■ Instructions to follow
Every line holding the string "Hrune" should be copied out of the listing.
BEGIN Records to process
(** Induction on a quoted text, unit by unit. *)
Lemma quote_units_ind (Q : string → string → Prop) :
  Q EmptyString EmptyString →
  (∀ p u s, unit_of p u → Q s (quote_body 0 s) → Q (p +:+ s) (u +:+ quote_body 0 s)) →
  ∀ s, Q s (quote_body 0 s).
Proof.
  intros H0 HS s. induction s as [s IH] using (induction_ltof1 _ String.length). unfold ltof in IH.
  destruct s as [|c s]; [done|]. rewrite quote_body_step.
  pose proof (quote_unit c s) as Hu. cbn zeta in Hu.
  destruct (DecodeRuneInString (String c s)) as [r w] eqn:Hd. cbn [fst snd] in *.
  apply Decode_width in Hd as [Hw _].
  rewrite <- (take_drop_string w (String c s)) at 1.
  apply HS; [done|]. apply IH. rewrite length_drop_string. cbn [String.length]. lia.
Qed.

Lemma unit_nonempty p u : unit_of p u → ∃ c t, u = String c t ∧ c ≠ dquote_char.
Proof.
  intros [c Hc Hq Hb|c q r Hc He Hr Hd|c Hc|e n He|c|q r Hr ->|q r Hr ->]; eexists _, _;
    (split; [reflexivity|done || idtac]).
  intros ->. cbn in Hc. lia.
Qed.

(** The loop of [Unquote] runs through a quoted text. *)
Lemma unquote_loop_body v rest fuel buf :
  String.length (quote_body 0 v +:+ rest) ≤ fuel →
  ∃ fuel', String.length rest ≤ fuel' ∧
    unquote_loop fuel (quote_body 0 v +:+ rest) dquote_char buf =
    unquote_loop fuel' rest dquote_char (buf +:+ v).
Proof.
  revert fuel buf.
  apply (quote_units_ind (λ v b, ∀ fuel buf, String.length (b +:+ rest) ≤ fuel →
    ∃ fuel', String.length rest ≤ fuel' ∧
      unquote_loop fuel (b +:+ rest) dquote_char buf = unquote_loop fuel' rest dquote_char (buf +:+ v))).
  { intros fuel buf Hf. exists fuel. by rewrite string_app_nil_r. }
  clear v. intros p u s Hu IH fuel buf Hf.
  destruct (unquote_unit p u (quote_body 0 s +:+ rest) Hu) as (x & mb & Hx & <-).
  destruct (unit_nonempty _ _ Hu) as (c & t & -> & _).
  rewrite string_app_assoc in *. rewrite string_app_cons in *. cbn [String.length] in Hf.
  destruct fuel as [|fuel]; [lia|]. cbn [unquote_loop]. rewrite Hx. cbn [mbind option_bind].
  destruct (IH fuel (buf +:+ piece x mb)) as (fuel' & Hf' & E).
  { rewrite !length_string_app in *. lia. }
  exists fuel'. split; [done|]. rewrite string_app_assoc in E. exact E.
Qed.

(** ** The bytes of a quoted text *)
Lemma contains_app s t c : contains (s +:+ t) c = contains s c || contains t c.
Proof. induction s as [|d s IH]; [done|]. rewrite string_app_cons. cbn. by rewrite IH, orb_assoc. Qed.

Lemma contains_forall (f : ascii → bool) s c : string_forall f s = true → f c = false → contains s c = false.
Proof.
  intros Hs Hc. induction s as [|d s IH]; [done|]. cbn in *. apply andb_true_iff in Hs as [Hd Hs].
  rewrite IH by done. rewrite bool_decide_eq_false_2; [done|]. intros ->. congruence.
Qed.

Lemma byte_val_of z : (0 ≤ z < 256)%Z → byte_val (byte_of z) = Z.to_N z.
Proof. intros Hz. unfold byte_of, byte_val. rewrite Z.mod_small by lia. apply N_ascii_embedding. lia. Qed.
END Records to process
BEGIN Records to process
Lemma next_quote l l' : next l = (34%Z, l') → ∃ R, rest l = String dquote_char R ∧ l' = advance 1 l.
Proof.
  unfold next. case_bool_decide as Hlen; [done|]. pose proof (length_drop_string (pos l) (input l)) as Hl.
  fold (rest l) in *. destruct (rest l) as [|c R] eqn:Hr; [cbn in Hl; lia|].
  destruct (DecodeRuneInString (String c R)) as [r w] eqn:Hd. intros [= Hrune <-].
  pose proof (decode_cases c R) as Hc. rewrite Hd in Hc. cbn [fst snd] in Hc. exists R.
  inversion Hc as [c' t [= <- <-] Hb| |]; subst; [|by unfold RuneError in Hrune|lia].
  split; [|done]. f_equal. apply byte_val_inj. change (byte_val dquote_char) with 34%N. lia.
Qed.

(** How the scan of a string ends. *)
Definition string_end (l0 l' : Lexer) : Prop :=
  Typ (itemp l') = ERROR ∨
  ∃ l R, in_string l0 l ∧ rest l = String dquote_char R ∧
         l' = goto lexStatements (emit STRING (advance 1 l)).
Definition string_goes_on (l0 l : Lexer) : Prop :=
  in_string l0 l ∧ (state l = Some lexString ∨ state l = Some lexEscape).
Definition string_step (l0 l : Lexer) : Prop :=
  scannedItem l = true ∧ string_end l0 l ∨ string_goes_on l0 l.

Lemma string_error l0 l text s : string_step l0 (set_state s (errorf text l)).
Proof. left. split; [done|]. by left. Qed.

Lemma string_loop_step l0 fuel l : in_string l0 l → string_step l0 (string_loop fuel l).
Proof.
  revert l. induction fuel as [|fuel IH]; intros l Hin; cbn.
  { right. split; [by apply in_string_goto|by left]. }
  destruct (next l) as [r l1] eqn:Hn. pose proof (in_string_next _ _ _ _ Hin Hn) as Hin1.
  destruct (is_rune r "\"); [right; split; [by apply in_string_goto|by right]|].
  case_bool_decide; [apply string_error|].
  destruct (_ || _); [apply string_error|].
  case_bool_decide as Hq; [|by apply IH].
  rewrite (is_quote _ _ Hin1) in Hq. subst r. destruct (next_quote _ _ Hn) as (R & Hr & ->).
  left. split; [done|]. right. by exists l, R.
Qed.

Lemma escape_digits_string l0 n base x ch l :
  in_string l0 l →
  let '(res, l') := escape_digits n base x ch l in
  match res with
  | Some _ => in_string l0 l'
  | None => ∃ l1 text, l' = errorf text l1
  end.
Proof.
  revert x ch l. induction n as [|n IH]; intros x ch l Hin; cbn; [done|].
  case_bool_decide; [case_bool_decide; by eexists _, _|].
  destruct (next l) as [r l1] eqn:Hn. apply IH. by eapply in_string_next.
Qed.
END Records to process
BEGIN Records to process
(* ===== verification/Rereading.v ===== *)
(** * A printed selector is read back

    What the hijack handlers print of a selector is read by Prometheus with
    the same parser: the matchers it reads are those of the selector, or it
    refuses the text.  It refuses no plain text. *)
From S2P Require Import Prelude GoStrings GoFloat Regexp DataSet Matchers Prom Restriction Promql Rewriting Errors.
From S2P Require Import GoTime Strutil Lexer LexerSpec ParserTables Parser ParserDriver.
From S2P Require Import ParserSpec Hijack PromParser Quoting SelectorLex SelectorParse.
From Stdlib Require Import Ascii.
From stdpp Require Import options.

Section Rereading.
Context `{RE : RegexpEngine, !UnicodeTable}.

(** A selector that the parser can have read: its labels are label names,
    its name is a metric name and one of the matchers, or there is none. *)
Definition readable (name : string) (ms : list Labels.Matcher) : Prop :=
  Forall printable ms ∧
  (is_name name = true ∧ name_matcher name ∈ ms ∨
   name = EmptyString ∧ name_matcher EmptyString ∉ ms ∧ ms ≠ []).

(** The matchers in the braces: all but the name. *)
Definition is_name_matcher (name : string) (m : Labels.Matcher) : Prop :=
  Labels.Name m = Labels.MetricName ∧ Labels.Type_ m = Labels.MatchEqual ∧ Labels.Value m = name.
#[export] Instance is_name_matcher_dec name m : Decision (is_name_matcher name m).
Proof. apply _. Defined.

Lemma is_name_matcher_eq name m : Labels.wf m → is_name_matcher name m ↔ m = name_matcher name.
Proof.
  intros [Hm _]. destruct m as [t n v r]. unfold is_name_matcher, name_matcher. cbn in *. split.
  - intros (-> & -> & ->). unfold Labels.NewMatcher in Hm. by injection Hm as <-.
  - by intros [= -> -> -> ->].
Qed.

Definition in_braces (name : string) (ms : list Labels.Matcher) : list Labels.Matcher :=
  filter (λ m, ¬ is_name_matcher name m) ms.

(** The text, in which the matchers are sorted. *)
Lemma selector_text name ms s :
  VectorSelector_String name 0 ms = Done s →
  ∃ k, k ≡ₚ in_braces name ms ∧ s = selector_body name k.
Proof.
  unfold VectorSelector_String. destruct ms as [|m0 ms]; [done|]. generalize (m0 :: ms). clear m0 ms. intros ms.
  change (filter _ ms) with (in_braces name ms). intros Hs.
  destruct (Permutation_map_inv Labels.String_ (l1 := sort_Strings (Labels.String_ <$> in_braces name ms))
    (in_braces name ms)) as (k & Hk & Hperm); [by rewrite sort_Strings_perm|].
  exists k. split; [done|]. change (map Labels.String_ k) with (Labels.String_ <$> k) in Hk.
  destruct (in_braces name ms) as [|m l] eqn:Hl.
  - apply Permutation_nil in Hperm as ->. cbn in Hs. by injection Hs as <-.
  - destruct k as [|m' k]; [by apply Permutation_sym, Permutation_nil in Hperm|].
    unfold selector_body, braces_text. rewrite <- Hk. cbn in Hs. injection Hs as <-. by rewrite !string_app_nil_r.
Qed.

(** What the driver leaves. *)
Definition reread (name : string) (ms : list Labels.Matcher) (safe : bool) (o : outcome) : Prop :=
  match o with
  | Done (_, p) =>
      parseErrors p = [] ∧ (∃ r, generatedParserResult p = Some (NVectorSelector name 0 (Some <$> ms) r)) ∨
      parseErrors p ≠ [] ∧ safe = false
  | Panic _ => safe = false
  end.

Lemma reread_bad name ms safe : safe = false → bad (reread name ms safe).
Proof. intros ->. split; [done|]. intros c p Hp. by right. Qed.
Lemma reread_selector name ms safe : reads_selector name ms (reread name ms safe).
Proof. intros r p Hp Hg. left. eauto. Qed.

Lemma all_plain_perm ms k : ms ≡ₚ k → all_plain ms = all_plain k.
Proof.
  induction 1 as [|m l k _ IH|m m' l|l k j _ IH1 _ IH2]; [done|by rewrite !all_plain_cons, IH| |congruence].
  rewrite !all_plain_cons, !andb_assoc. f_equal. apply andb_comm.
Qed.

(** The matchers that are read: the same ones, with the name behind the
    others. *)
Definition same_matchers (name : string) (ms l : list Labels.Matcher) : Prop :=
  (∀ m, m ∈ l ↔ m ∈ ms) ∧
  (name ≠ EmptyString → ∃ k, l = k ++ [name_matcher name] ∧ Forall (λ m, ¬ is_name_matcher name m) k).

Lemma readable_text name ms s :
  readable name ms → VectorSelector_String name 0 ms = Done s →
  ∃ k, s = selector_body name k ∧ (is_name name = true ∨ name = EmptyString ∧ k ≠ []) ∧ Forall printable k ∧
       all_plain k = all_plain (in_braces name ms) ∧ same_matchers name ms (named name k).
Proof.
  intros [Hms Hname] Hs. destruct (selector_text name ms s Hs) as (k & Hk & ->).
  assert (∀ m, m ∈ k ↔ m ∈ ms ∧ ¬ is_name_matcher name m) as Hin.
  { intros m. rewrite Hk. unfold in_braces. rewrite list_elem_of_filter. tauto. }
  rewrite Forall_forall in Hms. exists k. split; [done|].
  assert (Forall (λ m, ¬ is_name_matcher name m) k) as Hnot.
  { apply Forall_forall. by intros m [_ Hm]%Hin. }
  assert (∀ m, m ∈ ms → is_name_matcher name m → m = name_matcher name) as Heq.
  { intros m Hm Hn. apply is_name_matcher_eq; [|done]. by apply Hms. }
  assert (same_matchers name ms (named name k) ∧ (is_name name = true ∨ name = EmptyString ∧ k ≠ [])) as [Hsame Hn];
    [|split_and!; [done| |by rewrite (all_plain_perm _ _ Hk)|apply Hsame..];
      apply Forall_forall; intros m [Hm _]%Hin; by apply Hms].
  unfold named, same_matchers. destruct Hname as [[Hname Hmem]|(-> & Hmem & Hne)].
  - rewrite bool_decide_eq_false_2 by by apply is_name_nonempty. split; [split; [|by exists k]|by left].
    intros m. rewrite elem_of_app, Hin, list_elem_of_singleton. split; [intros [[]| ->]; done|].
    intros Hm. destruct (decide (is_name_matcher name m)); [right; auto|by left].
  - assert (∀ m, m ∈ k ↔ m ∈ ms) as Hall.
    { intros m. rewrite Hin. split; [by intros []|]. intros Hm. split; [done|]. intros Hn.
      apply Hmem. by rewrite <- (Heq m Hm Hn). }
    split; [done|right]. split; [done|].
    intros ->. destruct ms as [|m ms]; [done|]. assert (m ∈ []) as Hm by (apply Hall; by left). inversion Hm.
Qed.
END Records to process
■ Exercise answer
  destruct (DecodeRuneInString (String c R)) as [r w] eqn:Hd. intros [= Hrune <-].
  inversion Hc as [c' t [= <- <-] Hb| |]; subst; [|by unfold RuneError in Hrune|lia].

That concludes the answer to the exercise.